In the Hagen-Poisseuille law, we have a similar bit of physics: the forces due to the pressure drop pushes the fluid through the pipe against the viscous drag, which is proportional to the velocity. Since the fluid moves at a constant velocity, there is no net force. (There is an additional complication in this case since the fluid doesn’t flow at the same rate of speed in all parts of the pipe, moving fastest at the center of the pipe, but we’ll ignore that here.) The fact that these two forces balance is the H-P law. One factor of the area arises because the drag is proportional to the velocity and we want to express the law in terms of current – velocity times area (if we use volume current; add a factor of mass density if we use matter current). We introduce the inverse area to change velocity into current. But we also want to use pressure rather than force. In this case (not in the electrical case), pressure is related to force by a factor of area.

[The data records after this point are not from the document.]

(** X8: the windows of a waveform of at least one second are exact slices of
    it (nothing is padded) and lose no sample: keeping of every window but
    the last the 20 s before the next one starts gives the waveform back.
    For a shorter waveform, the samples are the head of the one window. *)
Theorem windows_cover_the_waveform (audio : Float32Array) :
  audio <> [] ->
  firstn (length audio) (stitch (buildWindows audio)) = audio
  /\ ((MIN_WINDOW_SAMPLES <= arrayLength audio)%Z ->
      stitch (buildWindows audio) = audio).
Proof.
  intros Hne.
  destruct (buildWindows_planned audio Hne) as (n & Hn & E). rewrite E.
  pose proof (arrayLength_positive audio Hne) as Hpos.
  destruct window_constants as (HW & HJ & HM & _).
  assert (G : forall offsets offset,
             offsets = offsetsFrom offset n ->
             (0 <= offset < arrayLength audio)%Z ->
             Z.to_nat (countFrom (arrayLength audio) offset) = n ->
             firstn (length audio - Z.to_nat offset)
                    (stitch (List.map (windowAt audio) offsets))
             = skipn (Z.to_nat offset) audio
             /\ ((MIN_WINDOW_SAMPLES <= arrayLength audio - offset)%Z ->
                 stitch (List.map (windowAt audio) offsets)
                 = skipn (Z.to_nat offset) audio)).
  { intros offsets offset -> Ho Hc.
    apply (planned_windows_ind audio
             (fun offset offsets =>
                firstn (length audio - Z.to_nat offset)
                       (stitch (List.map (windowAt audio) offsets))
                = skipn (Z.to_nat offset) audio
                /\ ((MIN_WINDOW_SAMPLES <= arrayLength audio - offset)%Z ->
                    stitch (List.map (windowAt audio) offsets)
                    = skipn (Z.to_nat offset) audio))); try assumption.
    - intros o Hr Hend. cbn [List.map stitch]. unfold windowAt. cbn [data].
      rewrite Z.min_r by lia. rewrite slice_to_end by lia.
      assert (Hl : length (skipn (Z.to_nat o) audio)
                   = (length audio - Z.to_nat o)%nat) by apply length_skipn.
      split.
      + rewrite <- Hl. apply padToMinLength_prefix.
      + intros Hlong. apply padToMinLength_long.
        unfold arrayLength in *. rewrite Hl. lia.
    - intros o rest Hr Hmore Hrest [IH1 IH2].
      assert (Hs : stitch (List.map (windowAt audio) (o :: rest))
                   = firstn (Z.to_nat JUMP_SAMPLES) (data (windowAt audio o))
                     ++ stitch (List.map (windowAt audio) rest)).
      { cbn [List.map stitch]. destruct rest; [contradiction|reflexivity]. }
      assert (Hd : firstn (Z.to_nat JUMP_SAMPLES) (data (windowAt audio o))
                   = firstn (Z.to_nat JUMP_SAMPLES) (skipn (Z.to_nat o) audio)).
      { unfold windowAt. cbn [data]. rewrite Z.min_l by lia.
        rewrite padToMinLength_long
          by (rewrite slice_length; lia).
        unfold slice. rewrite firstn_firstn. f_equal. lia. }
      assert (Hsk : skipn (Z.to_nat (o + JUMP_SAMPLES)) audio
                    = skipn (Z.to_nat JUMP_SAMPLES) (skipn (Z.to_nat o) audio)).
      { rewrite skipn_skipn. f_equal. lia. }
      assert (Hfull : stitch (List.map (windowAt audio) (o :: rest))
                      = skipn (Z.to_nat o) audio).
      { rewrite Hs, Hd, IH2 by lia. rewrite Hsk. apply firstn_skipn. }
      split; [|intros _; exact Hfull].
      rewrite Hfull. apply firstn_all2. rewrite length_skipn. lia. }
  destruct (G (offsetsFrom 0 n) 0%Z eq_refl ltac:(lia) Hn) as [G1 G2].
  change (Z.to_nat 0) with 0%nat in *. rewrite Nat.sub_0_r in G1.
  split; [exact G1|]. intros Hlong. apply G2. lia.
Qed.

Lemma windows_cover_the_waveform_witness :
  firstn 3 (stitch (buildWindows [1%Q; 2%Q; 3%Q])) = [1%Q; 2%Q; 3%Q].
Proof.
  destruct (windows_cover_the_waveform [1%Q; 2%Q; 3%Q]) as [H _];
    [discriminate|exact H].
Defined.

(** ** The job: what it posts *)

Section JobFacts.

Local Open Scope Q_scope.

Lemma mathMin_le_left (a b : Q) : mathMin a b <= a.
Proof.
  unfold mathMin. destruct (Qle_bool a b) eqn:E; [lra|].
  apply Qle_bool_false in E. lra.
Qed.

Lemma mathMin_le_right (a b : Q) : mathMin a b <= b.
Proof.
  unfold mathMin. destruct (Qle_bool a b) eqn:E; [|lra].
  now apply Qle_bool_iff in E.
Qed.

Lemma mathMin_glb (a b c : Q) : c <= a -> c <= b -> c <= mathMin a b.
Proof. unfold mathMin. now destruct (Qle_bool a b). Qed.

Lemma clamp_range (value : Q) : 0 <= mathMax 0 (mathMin 100 value) <= 100.
Proof.
  split; [apply mathMax_left|].
  apply mathMax_lub; [lra|apply mathMin_le_left].
Qed.

Lemma clamp_inside (value : Q) :
  0 <= value <= 100 -> mathMax 0 (mathMin 100 value) == value.
Proof.
  intros [H0 H1]. unfold mathMax, mathMin.
  destruct (Qle_bool 100 value) eqn:E1.
  - apply Qle_bool_iff in E1.
    destruct (Qle_bool 100 0) eqn:E2; [apply Qle_bool_iff in E2; lra|lra].
  - destruct (Qle_bool value 0) eqn:E2; [apply Qle_bool_iff in E2; lra|lra].
Qed.

Lemma normalizeProgress_range (raw : option Q) :
  0 <= normalizeProgress raw <= 100.
Proof. destruct raw as [raw|]; simpl; [apply clamp_range|lra]. Qed.

Lemma toSafeTimestamp_nonneg (value : TimestampValue) (fallback : Q) :
  0 <= fallback -> 0 <= toSafeTimestamp value fallback.
Proof. intros H. destruct value; simpl; [apply mathMax_left|exact H]. Qed.

Lemma chunkSegment_start (win : Window) (chunk : RawChunk) (segment : TranscriptSegment) :
  0 <= offsetS win ->
  chunkSegment win chunk = Some segment ->
  0 <= start segment /\ 0 <= end_ segment /\ text segment <> [].
Proof.
  intros Ho. unfold chunkSegment. destruct (match chunkText chunk with
                                            | Some t => trim t
                                            | None => []
                                            end) eqn:E; [discriminate|].
  intros H. injection H as <-. cbn [start end_ text].
  set (ts := match chunkTimestamp chunk with Some l => l | None => _ end).
  pose proof (toSafeTimestamp_nonneg (nth 0 ts TsOther) 0 ltac:(lra)) as H0.
  pose proof (toSafeTimestamp_nonneg (nth 1 ts TsOther) _ H0) as H1.
  split; [|split; [|discriminate]]; apply round_nonneg; lra.
Qed.

Lemma collectSegments_start (win : Window) (rawChunks : list RawChunk) :
  0 <= offsetS win ->
  Forall (fun s => 0 <= start s) (collectSegments win rawChunks).
Proof.
  intros Ho. induction rawChunks as [|chunk rest IH]; simpl; [constructor|].
  destruct (chunkSegment win chunk) eqn:E; [|exact IH].
  constructor; [|exact IH]. now destruct (chunkSegment_start _ _ _ Ho E).
Qed.

Variable toLowerCase : jsstring -> jsstring.
Variable transcriber : nat -> Float32Array -> Outcome.
Variable requestId : Z.

Lemma tryWindow_segments (i : nat) (win : Window) (st : LoopState) :
  0 <= offsetS win ->
  Forall (fun s => 0 <= start s) (allSegments st) ->
  Forall (fun s => 0 <= start s)
         (allSegments (tryWindow transcriber requestId i win st)).
Proof.
  intros Ho H. unfold tryWindow. destruct (transcriber i (data win)); [exact H|].
  assert (Hs : Forall (fun s => 0 <= start s)
                      (allSegments st ++ collectSegments win
                         match normalized with
                         | Some r => match resultChunks r with Some cs => cs | None => [] end
                         | None => []
                         end)).
  { apply Forall_app. split; [exact H|]. now apply collectSegments_start. }
  destruct (normalizeWhitespace _); exact Hs.
Qed.

Lemma processWindows_segments (totalWindows : nat) (windows : list Window) :
  forall i st,
    Forall (fun win => 0 <= offsetS win) windows ->
    Forall (fun s => 0 <= start s) (allSegments st) ->
    Forall (fun s => 0 <= start s)
           (allSegments (processWindows transcriber requestId totalWindows i windows st)).
Proof.
  induction windows as [|w windows IH]; intros i st Hw H; [exact H|].
  inversion Hw; subst. simpl. apply IH; [assumption|].
  unfold processWindow, postToMain. cbn [allSegments]. now apply tryWindow_segments.
Qed.

Lemma processWindows_interim (totalWindows : nat) (windows : list Window) :
  forall i st,
  exists extra,
    posted (processWindows transcriber requestId totalWindows i windows st)
    = posted st ++ extra
    /\ Forall (fun m => isInterim m = true) extra
    /\ Forall (fun m => match progressValue m with
                        | Some v => 0 <= v <= 100
                        | None => True
                        end) extra.
Proof.
  induction windows as [|w windows IH]; intros i st; simpl.
  - exists []. rewrite app_nil_r. repeat split; constructor.
  - destruct (IH (S i) (processWindow transcriber requestId totalWindows i w st))
      as (extra & E & Hk & Hv).
    rewrite E. unfold processWindow at 1. unfold postToMain at 1. cbn [posted].
    assert (Hp : match progressValue
                         (windowProgress requestId (Z.of_nat i + 1) (Z.of_nat totalWindows))
                 with Some v => 0 <= v <= 100 | None => True end)
      by (simpl; apply clamp_range).
    destruct (tryWindow_posted transcriber requestId i w st) as [T|[t T]]; rewrite T.
    + exists (windowProgress requestId (Z.of_nat i + 1) (Z.of_nat totalWindows) :: extra).
      split; [now rewrite <- app_assoc|]. split; constructor; auto.
    + exists (MsgPartial t requestId
              :: windowProgress requestId (Z.of_nat i + 1) (Z.of_nat totalWindows)
              :: extra).
      split; [now rewrite <- !app_assoc|].
      split; constructor; simpl; auto.
Qed.

End JobFacts.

This introduces a second factor of area into the resistance of the H-P equation. (To see this with equations, check out our text on it for the NEXUS Physics class.) This corresponds to the fourth power of the radius and can have powerful medical implications as well. (See our homework problem, Hold the mayo.)
So in the HP equation, we get a factor of L4. In our previous example, the higher powers of length (the square of a volume) came because we were using two different volumes – sort of a double density. In this case, both of our areas are the same but they have two sources. One from the force of the fluid on itself into pressure, the other from converting the fluid velocity into current.
In both of these examples the conceptual correlate of the complex unit is a product of different conceptual objects – two different volumes in the density of density example, and the same area for two different purposes in the HP case. These examples suggest to me that when we have dimensions that don’t have a direct conceptual correlate with a physical concept, understanding the conceptual blends that lead to the combined dimensional structure can help us make better sense of why a complex quantity looks the way it does.

[1] G. Lakoff and M. Johnson, Metaphors We Live By (U. of Chicago Press, Chicago, 1980).
[2] G. Fauconnier and M. Turner, The Way We Think: Conceptual Blending and the Mind’s Hidden Complexities (Basic Books, 2003).